Il y a actuellement 32 000 allocataires du fonds de cessation anticipée d'activité des travailleurs de l'amiante (Fcaata), 5 000 entrées annuelles et 6 000 sorties - le fonds s'éteindra progressivement. Les allocataires restent en moyenne quatre ans dans le dispositif, 90 % d'entre eux en sortant à soixante ans, 10 % seulement y entrant après cinquante-neuf ans, soit qu'ils aient continué à travailler pour ne pas perdre 35 % de leurs revenus, soit qu'ils n'aient pas été exposés trois ans à l'amiante.
Le dispositif prévu par l'amendement du Gouvernement ne paraît pas équitable. Il n'existe aucun lien entre la durée d'exposition à l'amiante et le risque en matière de maladie. Un cadre peut avoir passé quarante ans dans une entreprise utilisant l'amiante sans y avoir été physiquement exposé et un ouvrier y avoir travaillé trois mois seulement, mais en inspirant les fibres de l'atelier. Or, il suffit d'une seule fibre pour provoquer un cancer ou un mésothéliome, qui laisse une espérance de vie de douze à dix-huit mois. Ces maladies se déclarent en général autour de l'âge de soixante ans comme l'a établi le fonds d'indemnisation des victimes de l'amiante (Fiva).

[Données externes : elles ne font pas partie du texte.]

(** C7, amended: selling [tokenAmount] tokens and buying back with the
    whole wei of the quoted USDT, on the same token state, never throws
    and is quoted at most [tokenAmount + 0.000001] tokens: rounding can
    lift the amount bought back above the amount sold, by less than the
    last digit that the widget displays.  Without rounding the amount
    bought back is [virtualBase * t / (virtualBase + 2 t)], strictly less
    than the [t] tokens sold. *)
Theorem C7_round_trip_within_rounding
        (BigInt : string -> option Z) (token : option Token) (w : Z)
        (tokenAmount : number) :
  raisedWei BigInt token = Some w -> 0 <= w <= 10 ^ 48 ->
  pos_finite tokenAmount = true ->
  (exists tokens,
     roundTrip BigInt token tokenAmount = Normal tokens /\
     is_finite tokens = true /\
     (SF2R tokens <= SF2R tokenAmount + / 1000000)%R) /\
  (forall t : Q, (0 < t)%Q ->
     let r := (inject_Z w / inject_Z (10 ^ 18))%Q in
     (Exact.calculateTokensToReceive r (Exact.calculateUsdtToReceive r t) ==
        Exact.virtualTokens r * t / (Exact.virtualTokens r + 2 * t))%Q /\
     (Exact.calculateTokensToReceive r (Exact.calculateUsdtToReceive r t) < t)%Q).
Proof.
  intros Hw [Hw0 Hw1] Pt. split.
  - unfold roundTrip. rewrite (sell_eq BigInt token w Hw tokenAmount).
    cbn [bind].
    destruct (Nltb zero
                (Nsub (virtualUsdtNatural (reservesAt (Number_formatUnits w 18)))
                   (Ndiv BONDING_CURVE_K
                      (Nadd (virtualTokensNatural (reservesAt (Number_formatUnits w 18)))
                            tokenAmount)))) eqn:Hq.
    + destruct (round_trip_bound w Hw0 Hw1 tokenAmount Pt Hq) as (wei & Hwei & _ & Fb & Hb).
      rewrite Hwei. cbn [bind]. rewrite (buy_eq BigInt token w Hw wei).
      eexists. split; [reflexivity|]. split; assumption.
    + destruct (round_trip_nonpositive w Hw0 Hw1 tokenAmount Pt Hq) as (wei & Hwei & Fb & Hb).
      rewrite Hwei. cbn [bind]. rewrite (buy_eq BigInt token w Hw wei).
      eexists. split; [reflexivity|]. split; [assumption|].
      destruct (pos_finite_inv _ Pt) as (_ & _ & _ & Ht0).
      assert (0 < / 1000000)%R by (apply Rinv_0_lt_compat; lra). lra.
  - intros t Ht r.
    assert (Hr : (0 <= r)%Q).
    { unfold r. apply Qle_shift_div_l; [reflexivity|]. rewrite Qmult_0_l.
      change 0%Q with (inject_Z 0). rewrite <- Zle_Qle. assumption. }
    apply exact_round_trip_loses; assumption.
Qed.
(** * Cortex: ingester write-ahead log and query-range splitter

    A shallow embedding of [pkg/querier/frontend/split_by_day.go] and
    [pkg/ingester/wal.go], with the properties the specification states
    about them.

    Conventions.
    - Go's [int64] is a [Z] together with an explicit two's-complement
      wrap ([Int64.wrap]); [/] and [%] truncate towards zero ([Z.quot],
      [Z.rem]) and panic on a zero divisor.
    - A Go function that can panic or loop returns an [outcome]; a Go
      function that returns an [error] returns a [result].
    - Go maps are [gmap]s; pointers that may be [nil] are [option]s. *)

From Stdlib Require Import ZArith Lia.
From stdpp Require Import gmap strings list fin_maps sorting.

Local Open Scope Z_scope.

(** ** Machine integers *)

Module Int64.

Definition min_int64 : Z := - 2 ^ 63.
Definition max_int64 : Z := 2 ^ 63 - 1.

Definition in_range (z : Z) : Prop := min_int64 <= z <= max_int64.

(** Two's-complement reduction of a mathematical integer to 64 bits. *)
Definition wrap (z : Z) : Z := (z + 2 ^ 63) mod 2 ^ 64 - 2 ^ 63.

Definition add (a b : Z) : Z := wrap (a + b).
Definition sub (a b : Z) : Z := wrap (a - b).
Definition mul (a b : Z) : Z := wrap (a * b).

(** [a / b]: truncated division; [None] is the run-time panic on [b = 0]. *)
Definition quot (a b : Z) : option Z :=
  if decide (b = 0) then None else Some (wrap (Z.quot a b)).

(** [a % b]: the sign follows the dividend; [None] is the panic on [b = 0]. *)
Definition rem (a b : Z) : option Z :=
  if decide (b = 0) then None else Some (Z.rem a b).

End Int64.

(** ** Outcomes of Go code *)

(** What running a Go function yields: a value, a run-time panic, or no
    answer within the given number of loop iterations. *)
Inductive outcome (A : Type) : Type :=
  | Done (a : A)
  | Panics
  | OutOfFuel.
Arguments Done {A} a.
Arguments Panics {A}.
Arguments OutOfFuel {A}.

(** A Go [(T, error)] pair: [Err e] is a non-nil error. *)
Inductive result (E A : Type) : Type :=
  | Ok (a : A)
  | Err (e : E).
Arguments Ok {E A} a.
Arguments Err {E A} e.

(** ** The splitter ([split_by_day.go]) *)

Module Frontend.

(** [const millisecondPerDay = int64(24 * time.Hour / time.Millisecond)] *)
Definition millisecondPerDay : Z := 86400000.

Record queryRangeRequest : Type := mkReq {
  path : string;
  start : Z;
  end_ : Z;
  step : Z;
  query : string
}.

#[export] Instance queryRangeRequest_eq_dec : EqDecision queryRangeRequest.
Proof. solve_decision. Defined.

(** [nextDayBoundary]: "Round up to the step before the next day boundary."
    [[
      offsetToDayBoundary := step - (t % millisecondPerDay % step)
      t = ((t / millisecondPerDay) + 1) * millisecondPerDay
      return t - offsetToDayBoundary
    ]] *)
Definition nextDayBoundary (t step : Z) : option Z :=
  r1 ← Int64.rem t millisecondPerDay;
  r2 ← Int64.rem r1 step;
  let offsetToDayBoundary := Int64.sub step r2 in
  q ← Int64.quot t millisecondPerDay;
  let t' := Int64.mul (Int64.add q 1) millisecondPerDay in
  Some (Int64.sub t' offsetToDayBoundary).

(** The [for] loop of [splitQuery]; [start0] is the loop variable [start]
    and [reqs] the slice built so far.
    [[
      for start := r.start; start < r.end; start = nextDayBoundary(start, r.step) + r.step {
        end := nextDayBoundary(start, r.step)
        if end+r.step >= r.end { end = r.end }
        reqs = append(reqs, queryRangeRequest{r.path, start, end, r.step, r.query})
      }
    ]] *)
Fixpoint splitQuery_loop (fuel : nat) (r : queryRangeRequest) (start0 : Z)
    (reqs : list queryRangeRequest) : outcome (list queryRangeRequest) :=
  if bool_decide (start0 < end_ r) then
    match fuel with
    | O => OutOfFuel
    | S fuel' =>
        match nextDayBoundary start0 (step r) with
        | None => Panics
        | Some e =>
            let e' := if bool_decide (Int64.add e (step r) >= end_ r)
                      then end_ r else e in
            let reqs' := reqs ++ [mkReq (path r) start0 e' (step r) (query r)] in
            match nextDayBoundary start0 (step r) with
            | None => Panics
            | Some nb => splitQuery_loop fuel' r (Int64.add nb (step r)) reqs'
            end
        end
    end
  else Done reqs.

Definition splitQuery (fuel : nat) (r : queryRangeRequest)
    : outcome (list queryRangeRequest) :=
  splitQuery_loop fuel r (start r) [].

On sait que 40 % des pathologies liées à l'amiante se déclarent avant soixante ans. Limiter la possibilité de départ en retraite des personnes exposée moins longtemps n'est donc pas de bonne justice. En outre, nous n'avons aucune information sur les durées que le Gouvernement envisage de retenir dans les deux décrets prévus par son amendement.
Par ailleurs, cet amendement applique la réforme des retraites pour la sortie du dispositif. Les 90 % de victimes qui auront tous leurs trimestres cotiseront deux ans de plus et ceux qui devront attendre l'absence de décote partiront à soixante-sept ans. Cela signifie que le Gouvernement organise un transfert de charge de la branche vieillesse vers le Fcaata, donc vers la branche AT-MP. Celle-ci estime le coût total à plus de 2 milliards. En l'absence de négociation avec les partenaires de la branche et les associations de victimes, ce transfert n'est pas opportun.
Je vous propose donc que nous maintenions l'avis positif de la commission sur les amendements de nos collègues qui ont le mérite de la simplicité et que nous donnions un avis défavorable à celui du Gouvernement.